Domestic and family violence victim-survivors who are concerned their safety may have been compromised have been advised to take precautions after a major data breach at the New South Wales Department of Communities and Justice (DCJ).
The state attorney general, Michael Daley, said on Thursday that the hacker gained unlawful entry to part of the state’s secure online court registry system via a registered account and accessed 9,000 files.
The breach was detected during a routine maintenance and security check of the Justice Link system last week.
“What we don’t know yet is which files were actually accessed, what the hacker did with them, whether he or she just viewed them or downloaded and shared them,” Daley told reporters.

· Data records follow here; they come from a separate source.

(** C3 at [max_iterations = 0]: no final answer is detected in the
    loop, which makes its [max_iterations = 0] requests, but then no
    forced instruction is appended to the conversation and no further
    request is made: the script of the model is untouched and the run
    ends with the [NameError]. *)
Theorem zero_iterations_makes_no_forced_request :
  let C := Demo.collaborators Demo.undecided in
  let (r, s) := Demo.run Demo.undecided 0 Demo.ctx (Some Demo.q) in
  r = Raise (UnboundLocalError (lit "iteration"))
  /\ llm_calls (history s) = []
  /\ messages s = @build_system_prompt C
  /\ llm s = Demo.undecided.
Proof. vm_compute. repeat split. Qed.


Lemma code_response_appends_witness :
  repl_env (Demo.ready Demo.decided 5) = Some []
  /\ Demo.find_blocks (lit "x`print(1)`!oops") = Some [lit "print(1)"; lit "!oops"]
  /\ exists s',
       fold_response (lit "x`print(1)`!oops") (Demo.ready Demo.decided 5)
         = (Ok None, s')
       /\ List.length (messages s') = 4.
Proof.
  split; [reflexivity | split; [reflexivity |]].
  destruct (@code_response_appends (Demo.collaborators Demo.decided)
              (lit "x`print(1)`!oops") [lit "print(1)"; lit "!oops"]
              (Demo.ready Demo.decided 5) [] eq_refl eq_refl)
    as (s' & R & Hm & _).
  exists s'. split; [exact R |]. rewrite Hm. reflexivity.
Defined.

Lemma prose_response_appends_witness :
  @blocks_of (Demo.collaborators Demo.undecided) (lit "think") = []
  /\ exists s',
       snd (fold_response (lit "think") (Demo.ready Demo.undecided 5)) = s'
       /\ List.length (messages s') = 2.
Proof.
  split; [reflexivity |].
  destruct (@prose_response_appends (Demo.collaborators Demo.undecided)
              (lit "think") (Demo.ready Demo.undecided 5) eq_refl)
    as (fa & s' & m & R & Hm & _).
  exists s'. rewrite R. split; [reflexivity |]. rewrite Hm. reflexivity.
Defined.

(** C6, as the claim states it, fails: the finder returns a list
    without any fragment for the response [think], and the assistant
    message that [completion] appends for it holds the response as it
    is, not wrapped with the prefix, so not distinct from it. *)
Lemma unframed_response_counterexample :
  let C := Lenient.collaborators [lit "think"; lit "done"] in
  let s := snd (Lenient.run [lit "think"; lit "done"] 1 Demo.ctx (Some Demo.q)) in
  @find_code_blocks C (lit "think") = Some []
  /\ @blocks_of C (lit "think") = []
  /\ nth_error (messages s) 1
     = Some {| role := lit "assistant"; content := lit "think" |}
  /\ ~ (exists m,
          nth_error (messages s) 1 = Some m
          /\ content m = lit "You responded with:" ++ nl ++ lit "think"
          /\ content m <> lit "think").
Proof.
  intros C s.
  assert (N : nth_error (messages s) 1
              = Some {| role := lit "assistant"; content := lit "think" |})
    by (vm_compute; reflexivity).
  split; [reflexivity | split; [reflexivity | split; [exact N |]]].
  intros (m & Hm & _ & D). rewrite N in Hm. inversion Hm. subst m.
  apply D. reflexivity.
Qed.

Lemma next_action_not_persisted_witness :
  exists r s',
    request_step (Some Demo.q) 0 (Demo.ready Demo.undecided 5) = (r, s')
    /\ messages s' = messages (Demo.ready Demo.undecided 5)
    /\ llm_calls (history s') =
         [ messages (Demo.ready Demo.undecided 5)
             ++ [Demo.prompt (Some Demo.q) 0 None] ].
Proof.
  destruct (@next_action_not_persisted (Demo.collaborators Demo.undecided)
              (Some Demo.q) 0 (Demo.ready Demo.undecided 5))
    as ((r & s' & R & Hm & Hh) & _).
  exists r, s'. split; [exact R | split; [exact Hm |]].
  rewrite Hh. reflexivity.
Defined.

Lemma packaging_fault_before_any_request_witness :
  Demo.convert (Demo.number 3) = inl (lit "unrecognized context")
  /\ exists s',
       fst (Demo.run Demo.decided 5 (Demo.number 3) (Some Demo.q))
         = Raise (@PackagingFault (Demo.collaborators Demo.decided)
                    (lit "unrecognized context"))
       /\ snd (Demo.run Demo.decided 5 (Demo.number 3) (Some Demo.q)) = s'
       /\ history s' = []
       /\ llm s' = Demo.decided.
Proof.
  split; [reflexivity |].
  destruct (@packaging_fault_before_any_request (Demo.collaborators Demo.decided)
              (Demo.number 3) (Some Demo.q) (Demo.rlm Demo.decided 5)
              (lit "unrecognized context") eq_refl)
    as (s' & R & Hh & _ & Hl & _).
  exists s'. unfold Demo.run. rewrite R.
  split; [reflexivity | split; [reflexivity | split; [exact Hh | exact Hl]]].
Defined.

Lemma zero_iterations_raises_NameError_witness :
  Demo.convert Demo.ctx = inr (None, lit "ctx")
  /\ exists e s',
       Demo.run Demo.decided 0 Demo.ctx None = (Raise e, s')
       /\ is_NameError e = true
       /\ history s' = [].
Proof.
  split; [reflexivity |].
  destruct (@zero_iterations_raises_NameError (Demo.collaborators Demo.decided)
              StreamlitLogger.init None (lit "gpt-5") (lit "gpt-5-nano") Demo.ctx
              None (None, lit "ctx") eq_refl)
    as (e & s' & R & _ & Hn & Hh & _).
  exists e, s'. split; [exact R | split; [exact Hn | exact Hh]].
Defined.

Lemma none_query_reaches_the_prompts_witness :
  query (snd (Demo.run Demo.undecided 1 Demo.ctx None))
    = Some (lit "Please answer the query in the context.")
  /\ StreamlitLogger.query (st_logger (snd (Demo.run Demo.undecided 1 Demo.ctx None)))
       = lit "Please answer the query in the context."
  /\ nth_error (llm_calls (history (snd (Demo.run Demo.undecided 1 Demo.ctx None)))) 1
       = Some [ {| role := lit "system"; content := lit "You work in a REPL." |};
                {| role := lit "assistant";
                   content := lit "You responded with:" ++ nl ++ lit "think" |};
                Demo.prompt None 0 (Some true) ].
Proof.
  destruct (@none_query_reaches_the_prompts (Demo.collaborators Demo.undecided)
              Demo.ctx (Demo.rlm Demo.undecided 1))
    as (Q & L & _).
  split; [exact Q | split; [exact L |]]. vm_compute. reflexivity.
Defined.

(** The hypotheses of [completion_returns] and of [completion_exhausted]
    at work: a model that only ever thinks, three iterations. *)
Lemma completion_returns_witness :
  exists answer s',
    @completion Demo.steady Demo.ctx (Some Demo.q)
      (@__init__ Demo.steady StreamlitLogger.init None (lit "gpt-5")
         (lit "gpt-5-nano") 3)
      = (Ok answer, s').
Proof.
  apply (@completion_returns Demo.steady Demo.ctx (Some Demo.q) _ (None, lit "ctx")).
  - intros c request. exists c, (lit "think"). reflexivity.
  - reflexivity.
  - simpl. lia.
Defined.

Lemma completion_exhausted_witness :
  exists s2,
    Demo.run Demo.undecided 1 Demo.ctx (Some Demo.q) = (Ok (lit "done"), s2)
    /\ List.length (llm_calls (history s2)) = 2.
Proof.
  destruct (@completion_exhausted (Demo.collaborators Demo.undecided) Demo.ctx
              (Some Demo.q) (Demo.rlm Demo.undecided 1) (None, lit "ctx") 0
              (Some 0)
              (snd (@for_iteration_in (Demo.collaborators Demo.undecided)
                      (Some Demo.q) (seq 0 1) None (Demo.ready Demo.undecided 1))))
    as (requests & _ & Hl & _ & F).
  - reflexivity.
  - reflexivity.
  - vm_compute. reflexivity.
  - destruct (F [] (lit "done")) as (s2 & R & _ & Hc); [vm_compute; reflexivity |].
    exists s2. split; [exact R |].
    rewrite Hc, !length_app, Hl. reflexivity.
Defined.

(** * More of the code: the logger *)

Import Observed.

Section Logger.

Context {C : Collaborators}.

Lemma upto_prefix (n : nat) (s t : str) :
  n <= len s -> upto n (upto n s ++ t) = upto n s.
Proof.
  intros H. unfold upto, len in *. rewrite firstn_app, firstn_firstn.
  rewrite Nat.min_id, length_firstn.
  replace (n - Nat.min n (List.length s)) with 0 by lia.
  simpl. apply app_nil_r.
Qed.

Lemma count_app (A : Type) (f : A -> bool) (l1 l2 : list A) :
  count f (l1 ++ l2) = count f l1 + count f l2.
Proof. unfold count. rewrite filter_app. apply length_app. Qed.

(** X1.  [log_model_response] adds one response step and counts one
    more response.  The step shows the response itself when it has at
    most 800 characters, and otherwise exactly its first 800 characters
    followed by two newlines and the marker [*... (truncated)*]: never
    more than 819 characters, and always the same first 800 characters
    as the response. *)
Theorem model_response_display (response : str) (has_tool_calls : bool)
    (l : StreamlitLogger.t) :
  exists title shown,
    StreamlitLogger.steps
      (StreamlitLogger.log_model_response response has_tool_calls l)
    = StreamlitLogger.steps l
        ++ [StreamlitLogger.response_step title shown has_tool_calls true]
    /\ len shown <= 819
    /\ upto 800 shown = upto 800 response
    /\ (len response <= 800 -> shown = response)
    /\ (800 < len response ->
        shown = upto 800 response ++ nl ++ nl ++ lit "*... (truncated)*")
    /\ StreamlitLogger.conversation_step
         (StreamlitLogger.log_model_response response has_tool_calls l)
       = StreamlitLogger.conversation_step l + 1.
Proof.
  unfold StreamlitLogger.log_model_response, StreamlitLogger._render,
    StreamlitLogger.add_step, StreamlitLogger.add_status.
  cbn [StreamlitLogger.steps StreamlitLogger.conversation_step].
  destruct (800 <? len response) eqn:E.
  - apply Nat.ltb_lt in E. do 2 eexists. split; [reflexivity |].
    split; [| split; [| split; [| split; [| reflexivity]]]].
    + rewrite len_app, len_upto by lia. simpl. lia.
    + apply upto_prefix. lia.
    + intros H. lia.
    + intros _. reflexivity.
  - apply Nat.ltb_ge in E. do 2 eexists. split; [reflexivity |].
    split; [lia | split; [reflexivity | split; [reflexivity | split]]].
    + intros H. lia.
    + reflexivity.
Qed.

(** X2.  [log_code_execution] adds one code step.  The step shows the
    fragment itself when it has at most 500 characters, and otherwise
    exactly its first 500 characters followed by a newline and the
    marker [# ... (truncated)], never more than 518 characters; its
    output section is empty exactly when the fragment printed nothing,
    wrote no error and took no measurable time. *)
Theorem code_execution_display (code out err : str) (elapsed : time)
    (l : StreamlitLogger.t) :
  exists title shown output,
    StreamlitLogger.steps
      (StreamlitLogger.log_code_execution format_3f time_truthy code out err
         elapsed l)
    = StreamlitLogger.steps l
        ++ [StreamlitLogger.code_step title shown output true]
    /\ len shown <= 518
    /\ upto 500 shown = upto 500 code
    /\ (len code <= 500 -> shown = code)
    /\ (500 < len code ->
        shown = upto 500 code ++ nl ++ lit "# ... (truncated)")
    /\ (output = [] <-> out = [] /\ err = [] /\ time_truthy elapsed = false).
Proof.
  unfold StreamlitLogger.log_code_execution, StreamlitLogger._render,
    StreamlitLogger.add_step.
  cbn [StreamlitLogger.steps].
  do 3 eexists. split; [reflexivity |].
  split; [| split; [| split; [| split]]].
  - destruct (len code <=? 500) eqn:E.
    + apply Nat.leb_le in E. lia.
    + apply Nat.leb_gt in E. rewrite len_app, len_upto by lia. simpl. lia.
  - destruct (len code <=? 500) eqn:E.
    + reflexivity.
    + apply Nat.leb_gt in E. apply upto_prefix. lia.
  - intros H. apply Nat.leb_le in H. rewrite H. reflexivity.
  - intros H. apply Nat.leb_gt in H. rewrite H. reflexivity.
  - split.
    + intros H. destruct out as [| a out].
      * destruct err as [| b err].
        -- destruct (time_truthy elapsed); [discriminate H | auto].
        -- discriminate H.
      * discriminate H.
    + intros (Ho & He & Ht). subst out err. rewrite Ht. reflexivity.
Qed.

Ltac logger_step :=
  unfold logged, StreamlitLogger.log_query_start,
    StreamlitLogger.log_initial_messages, StreamlitLogger.log_model_response,
    StreamlitLogger.log_code_execution, StreamlitLogger.log_final_response,
    StreamlitLogger._render, StreamlitLogger.add_step,
    StreamlitLogger.add_status;
  cbn [StreamlitLogger.steps StreamlitLogger.conversation_step
       StreamlitLogger.query StreamlitLogger.status_placeholder].

Ltac count_one :=
  try rewrite count_app; try rewrite length_app; unfold count;
  cbn [filter is_response_step is_code_step List.length].

Lemma logged_conversation_step (c : logging) (l : StreamlitLogger.t) :
  StreamlitLogger.conversation_step (logged c l)
  = StreamlitLogger.conversation_step l
    + (if is_response_logged c then 1 else 0).
Proof. destruct c; logger_step; cbn [is_response_logged]; lia. Qed.

Lemma logged_response_steps (c : logging) (l : StreamlitLogger.t) :
  response_steps (logged c l)
  = response_steps l + (if is_response_logged c then 1 else 0).
Proof.
  destruct c; unfold response_steps; logger_step; count_one;
    cbn [is_response_logged]; lia.
Qed.

Lemma logged_steps (c : logging) (l : StreamlitLogger.t) :
  List.length (StreamlitLogger.steps (logged c l))
  = List.length (StreamlitLogger.steps l)
    + (if is_query_started c then 0 else 1).
Proof.
  destruct c; logger_step; count_one; cbn [is_query_started]; lia.
Qed.

Lemma logged_status (c : logging) (l : StreamlitLogger.t) :
  List.length (StreamlitLogger.status_placeholder (logged c l))
  = List.length (StreamlitLogger.status_placeholder l)
    + (if writes_status c then 1 else 0).
Proof.
  destruct c; logger_step; count_one; cbn [writes_status]; lia.
Qed.

Lemma count_cons (A : Type) (f : A -> bool) (a : A) (l : list A) :
  count f (a :: l) = (if f a then 1 else 0) + count f l.
Proof. unfold count. simpl. destruct (f a); reflexivity. Qed.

The exact contents of the breached NSW online registry files would not be known for about a week, the government said on Thursday. But they could contain the details of victim-survivors of domestic violence – including children.
Acting Supt Jason Smith from the NSW police cybercrime squad said the data “potentially” contained the details of both AVOs and of minors whose data was held by the department.
He said victim-survivors who believed their safety was at risk “certainly” needed to take precautions.
“There are potentially sensitive documents and if people have concerns for their safety, they need to put measures in place and, if necessary, contact their local police,” Smith said.
Police were made aware of the breach on 25 March and it would be about a week until cybercrime detectives would be able to give exact details of the files that were accessed and what the hacker viewed, Daley said.
“People might be concerned about having their data accessed”, he said. “If they feel that their safety or security has been threatened, they should call the police straight away.”
The hacker’s motivation and identity were not known, including whether they acted alone, were based overseas or were a government employee, Smith said.
after newsletter promotion
The hacker used a Python script to infiltrate a unit of the Justice Link system, with the breach initially appearing as changes to some data, Daley said.
“As soon as that breach was detected, the DCJ cyber experts moved quickly to shut down that user’s account and to rectify the vulnerability, Daley said. “As soon as they did that, the hack stopped.”
A security patch was added to the system and tested on Wednesday evening, closing the vulnerability, he said.
The attorney general added that no data from the breach had been found on the internet, including on the dark web.
While confident the systems to detect cyber breaches had in this case “worked”, the minister admitted that sensitive details held by the DCJ should not be “out there, and that’s why the government spends a lot of time and money and effort and employs the best government and private sector experts to keep our system safe”.
“But, unfortunately, in a modern world, this happens sometimes,” Daley said.